H.E. Yasir Al-Rumayyan, Chairman of Saudi Aramco and the Governor of the Public Investment Fund, will join the Board of Reliance Industries as an Independent Director.

“Overall, introduction of Saudi Aramco chairman would pave the way for minority stake sale in O2C business to Saudi Aramco but there are no details on valuation while investment in new energy business hints towards cash utilisation strategy while target for growth in retail seems encouraging,” Abhijeet Bora, Senior Analyst at Sharekhan by BNP Paribas told Moneycontrol. Sharekhan has a buy rating on RIL.

Retail

Reliance Retail, which added 1,500 new stores and has taken store count to 12,711, would tap Google’s cloud and AI capabilities to scale up and aim to grow retail business 3x in the next 3-5 years, Bora said.

Reliance Retail, which currently employs over 2 lakh people, will further create employment for over ten lakh people over next three years.

“Retail has been leader in grocery, electronics, and apparel which helped company to generate handsome revenue in next year and has been major contributor in topline of RIL. Retail will be an important arm to look for RIL’s growth,” said Gaurav Garg.

Jio and 5G

Ambani said, “Cloud and Cloud solutions is another area where we are collaborating with Google. JIO will use Google Cloud’s cutting-edge technologies to power JIO’s 5G Solutions and for powering the internal needs of key Reliance growth businesses like Reliance Retail, JioMart, JioSaavn and JioHealth.

Recently, Reliance received the necessary regulatory approvals… as well as trial spectrum for initiating 5G field-trials. “The entire 5G Standalone Network has been installed in our data centres across the nation and also at our trial sites in Navi Mumbai. We are confident of being the first to launch full-fledged 5G services,” Ambani said.

Jio is working on 5G trials and collaborated with Google Cloud for 5G solutions, which is seen as first step towards Made-in-India technology, he said, adding JIO Fiber has become the largest and fastest-growing fixed broadband operator in India, which might be dark horse topline contributor for JIO.

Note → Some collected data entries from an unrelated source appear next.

(** * The chat-to-command pipeline of the Drvyn backend (src/app.py, [ai])

    A shallow embedding of the [/ai] request handler: prompt assembly from the
    conversation log, dispatch to the configured text-generation provider,
    repair/parsing of the reply into a command list and normalisation of the
    date strings it carries.

    Conventions.
    - A Python [str] is a [string] holding its UTF-8 encoding.  Every
      character the handler inspects (brackets, the space, [T], the JSON
      syntax) is ASCII, so searching and replacing act on the encoded text
      exactly as they do on code points.
    - [None] is [option]'s [None]; a raised exception is [Raise e].
    - The database is a pair of row lists in insertion order; what a run of the
      handler does to the outside world (commits, provider calls) is collected
      in a trace.  Lines written to the application log are not modelled,
      and the commit of a turn whose content is a string is taken to
      succeed. *)

From Stdlib Require Import String Ascii List ZArith Bool Arith Lia.
From Stdlib Require Import Sorted Permutation.
Import ListNotations.
Open Scope string_scope.

(* ================================================================== *)
(** ** Text primitives of the Python runtime *)
(* ================================================================== *)

Module Text.

(** The double quote, kept out of literals. *)
Definition dquote : ascii := ascii_of_nat 34.
Definition dq : string := String dquote EmptyString.

(** [quoted s] is [s] between double quotes. *)
Definition quoted (s : string) : string := dq ++ s ++ dq.

(** [sq s] is [s] with every apostrophe turned into a double quote; JSON
    texts are written with apostrophes and passed through [sq]. *)
Fixpoint sq (s : string) : string :=
  match s with
  | EmptyString => EmptyString
  | String c r => String (if Ascii.eqb c "'" then dquote else c) (sq r)
  end.

Fixpoint rev_string (acc s : string) : string :=
  match s with
  | EmptyString => acc
  | String c r => rev_string (String c acc) r
  end.

Fixpoint drop (n : nat) (s : string) : string :=
  match n, s with
  | S k, String _ r => drop k r
  | _, _ => s
  end.

(** [sep.join(parts)] *)
Fixpoint join (sep : string) (parts : list string) : string :=
  match parts with
  | [] => ""
  | [p] => p
  | p :: rest => p ++ sep ++ join sep rest
  end.

(** *** [str.replace(old, new)]

    The scan goes left to right; where [old] starts, [new] is emitted and the
    scan resumes after the occurrence ([skip] counts the characters of the
    occurrence still to be passed over), so occurrences never overlap. *)
Fixpoint replace_from (old new : string) (skip : nat) (s : string) : string :=
  match s with
  | EmptyString => EmptyString
  | String c rest =>
      match skip with
      | S k => replace_from old new k rest
      | O =>
          if prefix old s
          then new ++ replace_from old new (pred (String.length old)) rest
          else String c (replace_from old new 0 rest)
      end
  end.

(** With an empty [old], Python puts [new] before every character and at
    the end. *)
Fixpoint interleave (new s : string) : string :=
  match s with
  | EmptyString => new
  | String c rest => new ++ String c (interleave new rest)
  end.

Definition replace (old new s : string) : string :=
  match old with
  | EmptyString => interleave new s
  | _ => replace_from old new 0 s
  end.

(** *** [str.strip()]

    The characters Python strips are those with [str.isspace()], listed here
    by their UTF-8 encodings. *)
Definition bytes (l : list nat) : string :=
  fold_right (fun n s => String (ascii_of_nat n) s) EmptyString l.

Definition whitespace : list string :=
  map bytes
    ([[9]; [10]; [11]; [12]; [13]; [28]; [29]; [30]; [31]; [32];
      [194; 133]; [194; 160]; [225; 154; 128]]
     ++ map (fun k => [226; 128; 128 + k]) (seq 0 11)
     ++ [[226; 128; 168]; [226; 128; 169]; [226; 128; 175];
         [226; 129; 159]; [227; 128; 128]])%list.

(** The first of [seqs] that [s] starts with. *)
Fixpoint leading (seqs : list string) (s : string) : option string :=
  match seqs with
  | [] => None
  | w :: rest => if prefix w s then Some w else leading rest s
  end.

Fixpoint lstrip_with (seqs : list string) (fuel : nat) (s : string) : string :=
  match fuel with
  | O => s
  | S f =>
      match leading seqs s with
      | Some w => lstrip_with seqs f (drop (String.length w) s)
      | None => s
      end
  end.

Definition lstrip (s : string) : string :=
  lstrip_with whitespace (String.length s) s.

Definition rstrip (s : string) : string :=
  let r := rev_string "" s in
  rev_string "" (lstrip_with (map (rev_string "") whitespace) (String.length r) r).

Definition strip (s : string) : string := rstrip (lstrip s).

End Text.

Garg further said, “What excites me is the growth in ARPU (average revenue per user) in the coming quarters. I expect this to increase by 25 percent in next one year, from Rs 138 per subscriber per month in March 2021 quarter.”

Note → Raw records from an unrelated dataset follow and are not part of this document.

(* ===== verification/_CoqProject ===== *)
-Q . S2P
Prelude.v
OrdMap.v
AdiTypes.v
History.v
Emulator.v
EmulInv.v
EmulSpec.v
EmulIter.v
DeviceApi.v
Namespace.v
IoCmd.v
Queue.v
CmdSpec.v
Config.v
Device.v
Adi.v
KvsTypes.v
KvsDriver.v
EmulDriver.v
EmulDriverLaws.v
KeySpace.v
KeySpaceSpec.v
Frontend.v
FrontendInv.v
FrontendSpec.v
FrontendIter.v
NvmeCmd.v
SimDevice.v
NvmePrp.v
NvmeAio.v
NvmeAioSpec.v
Kadi.v
KernelSpec.v
KadiSync.v
KernelCalls.v
KadiInv.v
KernelAdi.v
Crc32Table.v
Crc32.v
IterBuf.v
KddDriver.v
KddLaws.v
KernelStack.v
AvlTree.v
AvlSpec.v
AvlOps.v
AvlInsert.v
AvlRemove.v
AvlIndex.v
Memleak.v
MemleakSpec.v
MemPool.v
MemPoolSpec.v
Thpool.v
ThpoolSpec.v
ThpoolLive.v
Ini.v
IniSpec.v
IniFile.v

Reliance Jio added 37.9 million subscribers in FY21, taking the total to 425 million subscribers.

During recent spectrum auctions, Reliance invested Rs 57,123 crore to acquire significant additional spectrum and invested another Rs 15,183 crore for expanding network infrastructure.

“More importantly these investments have also created the capacity to on-board an additional 200 million customers on JIO’s network thereby bringing digital empowerment to even more Indians,” Mukesh Ambani said.

“Reliance is completely ready with 5G launch. Jio is the market leader with 425 million customers, and market share has been going to Jio. In fact telecom provided much more resilient to business,” Nitin Soni, ACA – Senior Director at Fitch Ratings told CNBC-TV18.

He feels the telecom is growing faster. “Tariff hike will happen. In last 12-18 months they haven’t done anything due to COVID crisis. Now good chance that tariff will increase. Market can afford Rs 200 ARPU and in longer term Rs 250 ARPU can be affordable,” he said.